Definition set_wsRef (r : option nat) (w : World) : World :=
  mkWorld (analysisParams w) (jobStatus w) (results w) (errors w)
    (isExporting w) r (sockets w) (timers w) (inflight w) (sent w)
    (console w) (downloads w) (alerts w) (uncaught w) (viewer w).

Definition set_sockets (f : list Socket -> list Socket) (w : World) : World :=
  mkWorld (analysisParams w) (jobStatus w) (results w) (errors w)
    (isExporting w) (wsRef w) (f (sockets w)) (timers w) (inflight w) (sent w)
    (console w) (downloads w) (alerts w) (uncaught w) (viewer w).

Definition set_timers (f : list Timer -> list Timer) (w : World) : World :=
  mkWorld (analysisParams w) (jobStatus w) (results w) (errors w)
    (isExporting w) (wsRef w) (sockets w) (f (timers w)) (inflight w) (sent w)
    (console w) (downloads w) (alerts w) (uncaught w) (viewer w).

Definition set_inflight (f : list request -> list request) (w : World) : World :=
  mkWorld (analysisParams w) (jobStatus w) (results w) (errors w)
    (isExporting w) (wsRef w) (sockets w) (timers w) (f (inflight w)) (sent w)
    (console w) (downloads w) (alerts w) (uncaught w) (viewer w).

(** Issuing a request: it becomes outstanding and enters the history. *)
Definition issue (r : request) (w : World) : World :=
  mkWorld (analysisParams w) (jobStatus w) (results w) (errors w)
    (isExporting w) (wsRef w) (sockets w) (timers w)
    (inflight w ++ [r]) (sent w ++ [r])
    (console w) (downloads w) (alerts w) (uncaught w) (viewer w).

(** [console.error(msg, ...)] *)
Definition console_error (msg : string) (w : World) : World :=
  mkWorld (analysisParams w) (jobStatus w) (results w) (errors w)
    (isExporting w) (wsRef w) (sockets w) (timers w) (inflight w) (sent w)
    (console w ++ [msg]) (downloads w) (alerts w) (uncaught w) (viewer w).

▬▬▬▬▬▬▬▬▬▬

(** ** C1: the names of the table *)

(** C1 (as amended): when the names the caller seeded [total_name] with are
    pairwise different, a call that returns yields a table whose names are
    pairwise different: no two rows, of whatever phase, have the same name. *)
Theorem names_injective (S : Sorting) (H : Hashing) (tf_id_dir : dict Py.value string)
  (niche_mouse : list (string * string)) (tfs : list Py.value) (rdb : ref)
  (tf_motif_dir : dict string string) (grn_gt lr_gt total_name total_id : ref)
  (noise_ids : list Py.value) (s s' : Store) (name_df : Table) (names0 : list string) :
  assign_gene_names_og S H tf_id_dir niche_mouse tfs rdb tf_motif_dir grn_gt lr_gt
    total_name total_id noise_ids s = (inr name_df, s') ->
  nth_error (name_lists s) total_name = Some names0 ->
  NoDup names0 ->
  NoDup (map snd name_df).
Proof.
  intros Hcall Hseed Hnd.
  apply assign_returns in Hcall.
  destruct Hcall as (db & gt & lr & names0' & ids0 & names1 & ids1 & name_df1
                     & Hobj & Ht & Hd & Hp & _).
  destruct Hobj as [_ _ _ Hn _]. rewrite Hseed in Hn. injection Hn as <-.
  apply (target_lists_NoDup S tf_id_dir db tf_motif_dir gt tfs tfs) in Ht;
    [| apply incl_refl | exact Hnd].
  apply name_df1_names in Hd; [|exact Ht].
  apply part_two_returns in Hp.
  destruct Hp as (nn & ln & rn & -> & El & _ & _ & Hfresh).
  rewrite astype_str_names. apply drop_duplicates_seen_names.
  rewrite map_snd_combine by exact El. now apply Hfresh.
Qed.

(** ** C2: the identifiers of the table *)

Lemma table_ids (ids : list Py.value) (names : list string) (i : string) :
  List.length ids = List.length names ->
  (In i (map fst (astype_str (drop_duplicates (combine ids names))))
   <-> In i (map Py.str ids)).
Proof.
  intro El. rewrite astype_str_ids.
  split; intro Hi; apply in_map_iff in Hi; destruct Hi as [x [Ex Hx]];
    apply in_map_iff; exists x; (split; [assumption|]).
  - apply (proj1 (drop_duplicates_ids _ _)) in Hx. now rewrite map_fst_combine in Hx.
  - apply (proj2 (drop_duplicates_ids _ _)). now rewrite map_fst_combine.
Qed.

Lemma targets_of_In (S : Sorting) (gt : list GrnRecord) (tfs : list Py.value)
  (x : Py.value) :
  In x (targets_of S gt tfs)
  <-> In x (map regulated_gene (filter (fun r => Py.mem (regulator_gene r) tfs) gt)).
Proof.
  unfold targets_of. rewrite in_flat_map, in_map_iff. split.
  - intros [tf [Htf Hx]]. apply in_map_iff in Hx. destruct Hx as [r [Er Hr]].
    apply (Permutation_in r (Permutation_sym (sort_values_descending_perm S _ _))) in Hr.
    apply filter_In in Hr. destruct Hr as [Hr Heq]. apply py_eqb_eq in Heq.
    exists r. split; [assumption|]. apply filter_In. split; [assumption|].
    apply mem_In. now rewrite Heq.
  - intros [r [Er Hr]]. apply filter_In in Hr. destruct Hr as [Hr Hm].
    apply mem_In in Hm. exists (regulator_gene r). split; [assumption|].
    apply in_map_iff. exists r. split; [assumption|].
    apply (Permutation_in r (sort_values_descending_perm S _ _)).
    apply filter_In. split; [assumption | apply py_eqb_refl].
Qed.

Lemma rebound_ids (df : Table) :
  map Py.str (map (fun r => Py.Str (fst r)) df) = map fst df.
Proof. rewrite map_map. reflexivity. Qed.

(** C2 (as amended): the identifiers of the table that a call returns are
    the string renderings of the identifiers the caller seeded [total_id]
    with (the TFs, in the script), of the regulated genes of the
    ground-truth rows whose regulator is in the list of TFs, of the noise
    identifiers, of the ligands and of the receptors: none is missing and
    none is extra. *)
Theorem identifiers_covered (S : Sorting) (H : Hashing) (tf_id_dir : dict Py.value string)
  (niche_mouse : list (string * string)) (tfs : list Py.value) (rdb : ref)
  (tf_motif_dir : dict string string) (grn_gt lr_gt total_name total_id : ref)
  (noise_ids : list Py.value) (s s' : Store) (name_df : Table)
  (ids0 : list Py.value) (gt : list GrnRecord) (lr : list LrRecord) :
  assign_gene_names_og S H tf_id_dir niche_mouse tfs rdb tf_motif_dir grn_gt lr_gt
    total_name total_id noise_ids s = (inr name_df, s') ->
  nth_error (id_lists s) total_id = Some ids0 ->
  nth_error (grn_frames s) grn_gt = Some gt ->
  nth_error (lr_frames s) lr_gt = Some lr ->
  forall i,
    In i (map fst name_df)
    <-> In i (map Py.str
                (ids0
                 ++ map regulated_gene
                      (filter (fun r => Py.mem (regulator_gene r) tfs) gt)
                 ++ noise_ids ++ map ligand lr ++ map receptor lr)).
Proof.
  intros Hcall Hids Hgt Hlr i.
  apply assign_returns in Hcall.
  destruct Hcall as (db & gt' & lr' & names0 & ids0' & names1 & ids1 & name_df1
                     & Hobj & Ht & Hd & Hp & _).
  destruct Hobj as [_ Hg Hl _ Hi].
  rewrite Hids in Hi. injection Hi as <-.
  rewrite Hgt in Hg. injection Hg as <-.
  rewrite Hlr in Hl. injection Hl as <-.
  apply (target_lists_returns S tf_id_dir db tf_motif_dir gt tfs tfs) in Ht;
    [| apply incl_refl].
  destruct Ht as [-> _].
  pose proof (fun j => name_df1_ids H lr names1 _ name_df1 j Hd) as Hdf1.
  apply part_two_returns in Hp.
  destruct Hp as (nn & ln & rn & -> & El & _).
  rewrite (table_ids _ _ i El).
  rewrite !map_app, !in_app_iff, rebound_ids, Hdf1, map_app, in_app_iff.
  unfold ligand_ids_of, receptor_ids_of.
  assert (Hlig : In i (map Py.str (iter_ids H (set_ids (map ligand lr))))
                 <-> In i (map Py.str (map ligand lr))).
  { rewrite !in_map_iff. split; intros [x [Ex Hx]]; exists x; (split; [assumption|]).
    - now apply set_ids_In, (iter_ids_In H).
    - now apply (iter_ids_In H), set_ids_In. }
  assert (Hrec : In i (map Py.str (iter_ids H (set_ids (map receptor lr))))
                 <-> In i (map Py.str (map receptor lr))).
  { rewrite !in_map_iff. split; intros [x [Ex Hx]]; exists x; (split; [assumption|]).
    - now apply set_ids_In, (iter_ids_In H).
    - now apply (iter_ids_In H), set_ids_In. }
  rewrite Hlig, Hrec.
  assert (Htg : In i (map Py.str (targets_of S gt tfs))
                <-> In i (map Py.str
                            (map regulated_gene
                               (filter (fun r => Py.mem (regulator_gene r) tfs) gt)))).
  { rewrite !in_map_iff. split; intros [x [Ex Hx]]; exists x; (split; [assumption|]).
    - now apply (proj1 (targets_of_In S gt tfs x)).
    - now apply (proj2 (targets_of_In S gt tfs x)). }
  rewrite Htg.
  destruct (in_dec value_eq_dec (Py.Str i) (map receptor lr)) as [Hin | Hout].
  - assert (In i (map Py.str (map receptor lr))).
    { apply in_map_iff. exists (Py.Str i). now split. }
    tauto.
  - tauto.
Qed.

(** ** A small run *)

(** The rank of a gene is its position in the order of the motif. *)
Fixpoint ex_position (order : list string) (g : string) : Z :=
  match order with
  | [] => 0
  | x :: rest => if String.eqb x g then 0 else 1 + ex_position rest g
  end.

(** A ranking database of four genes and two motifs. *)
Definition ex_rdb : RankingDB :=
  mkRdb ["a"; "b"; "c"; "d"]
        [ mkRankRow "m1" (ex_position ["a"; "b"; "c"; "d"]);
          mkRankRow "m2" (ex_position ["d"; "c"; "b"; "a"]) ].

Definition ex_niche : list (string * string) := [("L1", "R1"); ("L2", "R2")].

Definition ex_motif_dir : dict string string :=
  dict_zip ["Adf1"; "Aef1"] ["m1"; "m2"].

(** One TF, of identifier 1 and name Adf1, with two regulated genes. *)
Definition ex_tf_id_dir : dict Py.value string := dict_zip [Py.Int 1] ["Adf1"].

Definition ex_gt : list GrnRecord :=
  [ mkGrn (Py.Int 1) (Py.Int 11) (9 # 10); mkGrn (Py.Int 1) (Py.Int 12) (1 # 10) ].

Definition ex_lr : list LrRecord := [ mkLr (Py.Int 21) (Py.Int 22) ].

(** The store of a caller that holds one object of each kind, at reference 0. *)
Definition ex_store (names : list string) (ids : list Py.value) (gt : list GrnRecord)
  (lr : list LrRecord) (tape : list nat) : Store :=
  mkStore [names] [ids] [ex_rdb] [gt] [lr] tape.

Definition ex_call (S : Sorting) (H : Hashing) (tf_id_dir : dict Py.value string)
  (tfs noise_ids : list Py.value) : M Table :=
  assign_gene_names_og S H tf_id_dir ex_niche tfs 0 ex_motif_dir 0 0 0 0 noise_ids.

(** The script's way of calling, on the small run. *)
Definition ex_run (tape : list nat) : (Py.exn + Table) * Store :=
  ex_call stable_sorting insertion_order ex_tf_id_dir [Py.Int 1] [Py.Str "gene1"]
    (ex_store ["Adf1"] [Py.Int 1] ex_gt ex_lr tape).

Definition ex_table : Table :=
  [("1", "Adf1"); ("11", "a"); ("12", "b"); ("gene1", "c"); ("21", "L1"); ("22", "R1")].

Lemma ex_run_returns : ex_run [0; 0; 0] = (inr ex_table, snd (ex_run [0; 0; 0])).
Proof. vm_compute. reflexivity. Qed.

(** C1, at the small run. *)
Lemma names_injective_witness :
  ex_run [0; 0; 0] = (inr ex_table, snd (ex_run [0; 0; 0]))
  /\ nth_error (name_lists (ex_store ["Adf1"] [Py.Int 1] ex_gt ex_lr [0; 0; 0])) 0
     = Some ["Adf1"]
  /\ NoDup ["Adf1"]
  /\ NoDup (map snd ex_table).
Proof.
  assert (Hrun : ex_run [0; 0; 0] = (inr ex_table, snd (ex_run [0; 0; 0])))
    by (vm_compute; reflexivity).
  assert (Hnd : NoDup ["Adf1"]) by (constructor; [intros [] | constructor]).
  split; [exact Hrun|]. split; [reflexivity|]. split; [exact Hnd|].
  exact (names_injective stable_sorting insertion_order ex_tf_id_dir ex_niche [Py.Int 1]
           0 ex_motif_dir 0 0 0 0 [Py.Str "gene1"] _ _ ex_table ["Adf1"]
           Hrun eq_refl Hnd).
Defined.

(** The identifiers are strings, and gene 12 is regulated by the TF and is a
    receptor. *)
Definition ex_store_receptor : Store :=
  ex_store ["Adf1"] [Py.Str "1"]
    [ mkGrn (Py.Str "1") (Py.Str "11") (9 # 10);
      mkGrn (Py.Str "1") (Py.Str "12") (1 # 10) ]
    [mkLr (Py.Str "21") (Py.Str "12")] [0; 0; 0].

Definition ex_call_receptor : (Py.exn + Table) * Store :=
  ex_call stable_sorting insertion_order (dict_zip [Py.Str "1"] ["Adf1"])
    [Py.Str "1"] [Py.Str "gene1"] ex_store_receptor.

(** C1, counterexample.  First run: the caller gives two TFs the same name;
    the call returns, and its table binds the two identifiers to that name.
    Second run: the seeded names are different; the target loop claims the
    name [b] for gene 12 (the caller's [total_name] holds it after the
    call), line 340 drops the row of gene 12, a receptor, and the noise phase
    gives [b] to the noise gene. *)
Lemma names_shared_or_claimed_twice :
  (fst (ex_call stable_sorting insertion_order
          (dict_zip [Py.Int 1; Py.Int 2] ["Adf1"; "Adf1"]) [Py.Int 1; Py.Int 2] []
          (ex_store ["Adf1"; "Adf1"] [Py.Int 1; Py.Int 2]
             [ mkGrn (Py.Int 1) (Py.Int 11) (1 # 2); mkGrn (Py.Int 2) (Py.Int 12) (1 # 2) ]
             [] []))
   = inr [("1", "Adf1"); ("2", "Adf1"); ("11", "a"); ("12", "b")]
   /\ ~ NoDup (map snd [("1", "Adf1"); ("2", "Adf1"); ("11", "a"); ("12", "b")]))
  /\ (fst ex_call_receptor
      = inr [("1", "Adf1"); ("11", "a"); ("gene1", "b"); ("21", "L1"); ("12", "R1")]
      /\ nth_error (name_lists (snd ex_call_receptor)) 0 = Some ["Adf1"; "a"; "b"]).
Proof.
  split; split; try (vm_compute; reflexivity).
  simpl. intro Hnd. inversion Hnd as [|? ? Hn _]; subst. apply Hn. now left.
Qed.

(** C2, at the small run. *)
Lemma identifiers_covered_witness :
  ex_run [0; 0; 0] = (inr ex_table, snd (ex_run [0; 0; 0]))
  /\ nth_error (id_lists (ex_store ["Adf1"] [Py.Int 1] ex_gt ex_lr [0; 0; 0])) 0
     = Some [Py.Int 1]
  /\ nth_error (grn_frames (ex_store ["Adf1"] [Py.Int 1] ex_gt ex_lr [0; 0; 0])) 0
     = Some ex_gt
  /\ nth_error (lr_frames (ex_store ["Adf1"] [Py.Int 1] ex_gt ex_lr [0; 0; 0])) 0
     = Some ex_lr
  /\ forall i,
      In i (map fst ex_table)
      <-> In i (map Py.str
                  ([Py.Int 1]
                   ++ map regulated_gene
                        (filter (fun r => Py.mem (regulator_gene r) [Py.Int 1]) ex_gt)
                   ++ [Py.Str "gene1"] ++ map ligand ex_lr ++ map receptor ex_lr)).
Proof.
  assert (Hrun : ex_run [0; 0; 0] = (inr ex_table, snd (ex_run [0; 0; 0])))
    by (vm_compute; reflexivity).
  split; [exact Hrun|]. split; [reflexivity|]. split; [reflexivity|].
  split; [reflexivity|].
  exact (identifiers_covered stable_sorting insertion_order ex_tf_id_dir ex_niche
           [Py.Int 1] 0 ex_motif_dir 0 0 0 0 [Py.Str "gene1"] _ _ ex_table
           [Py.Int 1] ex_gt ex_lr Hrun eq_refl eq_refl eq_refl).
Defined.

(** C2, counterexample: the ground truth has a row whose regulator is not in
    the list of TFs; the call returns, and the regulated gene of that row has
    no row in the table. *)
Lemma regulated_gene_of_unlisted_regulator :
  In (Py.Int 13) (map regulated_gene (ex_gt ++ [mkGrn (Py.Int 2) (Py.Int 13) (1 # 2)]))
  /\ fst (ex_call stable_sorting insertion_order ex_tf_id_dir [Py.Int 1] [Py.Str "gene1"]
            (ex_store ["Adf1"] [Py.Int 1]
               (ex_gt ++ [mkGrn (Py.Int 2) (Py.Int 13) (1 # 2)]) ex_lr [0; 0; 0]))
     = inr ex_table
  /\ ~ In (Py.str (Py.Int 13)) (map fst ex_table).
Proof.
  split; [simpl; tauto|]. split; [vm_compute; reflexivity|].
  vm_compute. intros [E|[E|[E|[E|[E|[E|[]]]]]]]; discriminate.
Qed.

▬▬▬▬▬▬▬▬▬▬

Task directions:
Lines with the word "ground": copy each one from the data above.

Solution to the problem:
    ground-truth rows whose regulator is in the list of TFs, of the noise
(** C2, counterexample: the ground truth has a row whose regulator is not in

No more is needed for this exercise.